Golf PGA
Golfer kämpfen zum 70. Mal um das grüne Jackett

Ab heute geht der Kampf um das grüne Jackett beim 70. US Masters aufs Neue los. Tiger Woods tritt als Titelverteidiger an, der Krankheitszustand seines Vaters macht dem US-Superstar jedoch erheblich zu schaffen.

Der Gedanke an seinen Vater treibt Tiger Woods schon mal die Tränen ins Gesicht. Earl Woods musste im Kampf gegen seinen Prostatakrebs zuletzt wieder einen Rückschlag verkraften, für den "Tiger" ein unerträglicher Zustand. "Er bedeutet mir so viel. Er ist mein bester Freund. Das über seinen Vater sagen zu können, ist schon etwas Besonderes", sagt der 30 Jahre alte Golf-Superstar, der mit der Blockade im Kopf heute nichts Geringeres auf seinem Plan stehen hat als die Titelverteidigung beim 70. US Masters in Augusta (täglich live auf Premiere).

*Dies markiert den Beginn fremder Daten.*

(* ===== verification/BytecodeRoundtrip.v ===== *)
(** * Reading back a written bytecode file

    For every function [writeFunction] can store, [parse] gives back a copy of it
    and of the functions it contains.  [copies] says what a copy is: equal up to
    what the file format does not keep, which the functions [norm_num],
    [norm_ktab] and [norm_obj] describe for constants. *)

From S2P Require Import Prelude Leb128 Double Bytecode QtLib BytecodeIO.
From Stdlib Require Import Strings.Byte.
Local Open Scope Z_scope.

Section Roundtrip.
Context `{Q : QtLib}.

(** ** Reading a field after it was written *)
Lemma rbind_bytes {B} (k : bytes -> Rd B) n s rest :
  n = Z.of_nat (length s) -> rbind (dev_read n) k (s ++ rest) = k s rest.
Proof. intros ->. apply rbind_Some, dev_read_app. Qed.

Lemma rbind_readByte {B} v (k : Z -> Rd B) rest :
  0 <= v < 256 -> rbind readByte k (writeByte v ++ rest) = k v rest.
Proof.
  intros. unfold rbind, readByte, writeByte, dev_getChar, rret, rbind. simpl.
  by rewrite ubyte_zbyte, u8_small.
Qed.

Lemma rbind_size {B} n (k : nat -> Rd B) s :
  n < 2 ^ 31 -> rbind (rd_size n) k s = k (Z.to_nat n) s.
Proof. intros. unfold rbind, rd_size, q_size. destruct (Z.ltb_spec n (2 ^ 31)); [done|lia]. Qed.

(** A byte below 128 is its own LEB128 encoding. *)
Lemma writeByte_uleb v : 0 <= v < 128 -> writeByte v = bcwrite_uleb128 v.
Proof.
  intros. unfold writeByte, bcwrite_uleb128. rewrite u32_small by lia.
  cbn [bcwrite_uleb128_loop]. destruct (Z.leb_spec 128 v); [lia|done].
Qed.

(** ** Words *)
Lemma mem_load_other be n z :
  mem_load be (mem_store (negb be) n z) = qbswap n (z mod 2 ^ (8 * Z.of_nat n)).
Proof.
  unfold mem_load, mem_store, qbswap.
  assert (forall n z, le_split n (z mod 2 ^ (8 * Z.of_nat n)) = le_split n z) as E.
  { clear n z. induction n as [|n IH]; intros z; simpl le_split; [done|].
    apply (f_equal2 (@cons byte)).
    - apply ubyte_inj. rewrite !ubyte_zbyte. unfold u8.
      symmetry. replace (8 * Z.of_nat (S n)) with (8 + 8 * Z.of_nat n) by lia.
      apply mod_mod_le. lia.
    - rewrite <- (IH (_ / 256)), <- (IH (z / 256)). f_equal.
      replace (8 * Z.of_nat (S n)) with (8 + 8 * Z.of_nat n) by lia.
      rewrite Z.pow_add_r by lia. change (2 ^ 8) with 256.
      rewrite Z.rem_mul_r by (try apply Z.pow_nonzero; lia).
      pose proof (Z.mod_pos_bound z 256 ltac:(lia)).
      replace (z mod 256 + 256 * ((z / 256) mod 2 ^ (8 * Z.of_nat n)))
        with ((z / 256) mod 2 ^ (8 * Z.of_nat n) * 256 + z mod 256) by lia.
      rewrite Z.div_add_l, (Z.div_small (z mod 256)), Z.add_0_r by lia.
      by rewrite Zmod_mod. }
  destruct be; simpl; by rewrite E.
Qed.

Lemma qbswap_involutive n z : qbswap n (qbswap n z) = z mod 2 ^ (8 * Z.of_nat n).
Proof.
  unfold qbswap.
  assert (forall l, le_split (length l) (le_combine l) = l) as E.
  { induction l as [|b l IH]; [done|]. simpl. apply (f_equal2 (@cons byte)).
    - apply ubyte_inj. rewrite ubyte_zbyte. pose proof (ubyte_range b). width.
    - replace ((ubyte b + 256 * le_combine l) / 256) with (le_combine l); [done|].
      pose proof (ubyte_range b). rewrite Z.mul_comm, Z.div_add, Z.div_small by lia. lia. }
  pose proof (E (rev (le_split n z))) as H. rewrite length_rev, length_le_split in H.
  rewrite H, rev_involutive. apply le_combine_split.
Qed.

(** Words written by a host of either byte order. *)
Lemma read_words_app w swap l rest :
  Forall (fun z => 0 <= z < 2 ^ (8 * Z.of_nat w)) l -> (0 < w)%nat ->
  read_words w swap (length l)
    (concat (map (mem_store (xorb swap host_be) w) l) ++ rest) = Some (l, rest).
Proof.
  intros Hl Hw. induction Hl as [|z l Hz Hl IH]; [done|].
  simpl length. simpl map. simpl concat. rewrite <- app_assoc. simpl read_words.
  rewrite rbind_bytes by (by rewrite length_mem_store).
  rewrite length_mem_store, Nat.ltb_irrefl. unfold rbind at 1. rewrite IH.
  unfold rret. do 2 f_equal. apply (f_equal2 cons); [|done].
  destruct swap; simpl.
  - rewrite mem_load_other, qbswap_involutive. rewrite Zmod_mod. by apply Z.mod_small.
  - rewrite mem_load_store. by apply Z.mod_small.
Qed.


(** ** Constants *)

(** A [double] that fits its 64 bits. *)
Definition dbl_ok (d : dbl) : Prop := 0 <= d < 2 ^ 64.

Definition short (s : bytes) : Prop := BCDUMP_KGC_STR + Z.of_nat (length s) < 2 ^ 32.

(** What a number constant is read back as. *)
Definition norm_num (v : QVariant) : QVariant :=
  match v with
  | QInt k => QUInt (u32 k)
  | _ => match narrowed (toDouble v) with
         | Some k => QUInt (u32 k)
         | None => QDouble (toDouble v)
         end
  end.
Definition num_storable (v : QVariant) : Prop :=
  match v with QInt k => - 2 ^ 31 <= k < 2 ^ 31 | _ => dbl_ok (toDouble v) end.

(** What an element of a constant table is read back as. *)
Definition norm_ktab (narrow : bool) (v : QVariant) : QVariant :=
  match v with
  | QByteArray _ | QBool _ | QInvalid => v
  | QInt k => QUInt (u32 k)
  | _ => match (if narrow then narrowed (toDouble v) else None) with
         | Some k => QUInt (u32 k)
         | None => QDouble (toDouble v)
         end
  end.
Definition ktab_storable (v : QVariant) : Prop :=
  match v with
  | QByteArray s => short s
  | QBool _ | QInvalid | QInt _ => True
  | _ => dbl_ok (toDouble v)
  end.

Lemma TValue_split d :
  dbl_ok d -> TValue_d (TValue_lo d) (TValue_hi d) = d /\
  0 <= TValue_lo d < 2 ^ 32 /\ 0 <= TValue_hi d < 2 ^ 32.
Proof.
  unfold dbl_ok, TValue_d, TValue_lo, TValue_hi.
  destruct host_be; intros; Z.to_euclidean_division_equations; lia.
Qed.

Lemma narrowed_range d k : narrowed d = Some k -> - 2 ^ 31 <= k < 2 ^ 31.
Proof.
  unfold narrowed. destruct (dbl_eqb _ _); [|done]. intros [= <-].
  unfold lj_num2bit. width.
Qed.

Lemma read_ktab_num d rest :
  dbl_ok d -> bcread_ktabk (write_ktab_num d ++ rest) = Some (QDouble d, rest).
Proof.
  intros Hd. destruct (TValue_split d Hd) as (E & Hlo & Hhi).
  unfold bcread_ktabk, write_ktab_num. rewrite writeByte_uleb, <- !app_assoc by (unfold BCDUMP_KTAB_NUM; lia).
  rewrite rbind_uleb by (unfold BCDUMP_KTAB_NUM; lia).
  change (rbind bcread_uleb128 (fun lo => rbind bcread_uleb128 (fun hi => rret (QDouble (TValue_d lo hi))))
    (bcwrite_uleb128 (TValue_lo d) ++ bcwrite_uleb128 (TValue_hi d) ++ rest) = Some (QDouble d, rest)).
  rewrite !rbind_uleb by done. by rewrite E.
Qed.

Lemma read_ktab_int k rest :
  bcread_ktabk ((writeByte BCDUMP_KTAB_INT ++ bcwrite_uleb128 (u32 k)) ++ rest) =
  Some (QUInt (u32 k), rest).
Proof.
  unfold bcread_ktabk. rewrite writeByte_uleb, <- app_assoc by (unfold BCDUMP_KTAB_INT; lia).
  rewrite rbind_uleb by (unfold BCDUMP_KTAB_INT; lia).
  change (rbind bcread_uleb128 (fun v => rret (QUInt v))
    (bcwrite_uleb128 (u32 k) ++ rest) = Some (QUInt (u32 k), rest)).
  rewrite rbind_uleb by apply u32_range. done.
Qed.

Seit Montag ist Tiger Woods an der altehrwürdigen Magnolia Lane dabei. Wie lange der zehnmalige Major-Sieger dieses Mal bleibt, ist unsicher. "Wenn sich Vaters Zustand verschlimmert, bin ich weg", sagt Woods. Und so hat Klubchef Hootie Johnson in diesen Tagen wahrscheinlich folgenden Albtraum: Tiger Woods führt vor dem Sonntag mit großem Vorsprung, reist aber vor der Schlussrunde ab.

Denkbar ist dieses Szenario allemal, denn nichts und niemand könnte Tiger Woods davon abhalten, seine Koffer zu packen und seinem Vater im Kampf gegen den Krebs beizustehen. Zu eng ist die emotionale Bindung zwischen Vater und Sohn. Earl Woods, ein Vietnam-Veteran, hatte den kleinen Eldrick mit unermüdlichem Ehrgeiz auf den Weg gebracht, die Geschichte des Golfsports neu zu schreiben.

Psycho-Tricks des Vaters

Mit Drill und Einfühlungsvermögen und stets begleitet von Mutter Kultida, lernte der Tiger nicht nur das technische Handwerk, sondern vor allem die psychische Härte, die ihn zur unangefochtenen Nummer eins der Szene machte. Psycho-Tricks des Vaters schulten seine Konzentration. Besondere Bedeutung hat für Woods jener Moment, als er 1997 den ersten seiner bislang vier Masters-Triumphe feierte. Nach seinem Siegputt auf dem 18. Grün nahm er seinen Vater in die Arme und kämpfte, am Ziel seiner sportlichen Träume angelangt, mit den Tränen. "Das war mir damals so wichtig, dass er dabei war", erinnert sich Woods.

Konzentration erheblich gestört

Seine Konzentration ist durch die gesundheitlichen Probleme des Vaters derzeit erheblich gestört. Tiger Woods brachte sein Spiel in den letzten beiden Turnieren nicht mehr zusammen. Platz 20 Mitte März in Orlando und Platz 22 in der folgenden Woche bei der Players Championship waren die Resultate nach "fürchterlichen Eisenschlägen und schlechten Putts" (Woods).

Es bedarf also einer gewaltigen Kraftanstrengung, um am Sonntag wieder das begehrte grüne Sieger-Jackett überstreifen zu dürfen. Nicht zuletzt deshalb, weil gerade sein Dauerrivale Phil Mickelson bei seinem überragenden Erfolg in der Vorwoche in Duluth/Georgia mit 13 Schlägen Vorsprung angedeutet hatte, dass er in Augusta zum zweiten Mal nach 2004 triumphieren möchte.

Langer einziger Deutscher

An seinen dritten Sieg in Augusta denkt Bernhard Langer nicht ernsthaft, immerhin ist der Anhausener bei seiner 24. Teilnahme aber der einzige deutsche Starter. Zweimal, 1985 und 1993, hatte der heute 48-Jährige triumphiert und auch darüber hinaus viele Top-Platzierungen erreicht. Davon ist der Schwabe aber in dieser Saison weit entfernt, die Plätze 43 in Orlando und 58 bei der "Players" jedenfalls waren zuletzt nicht gerade Hoffnungsschimmer.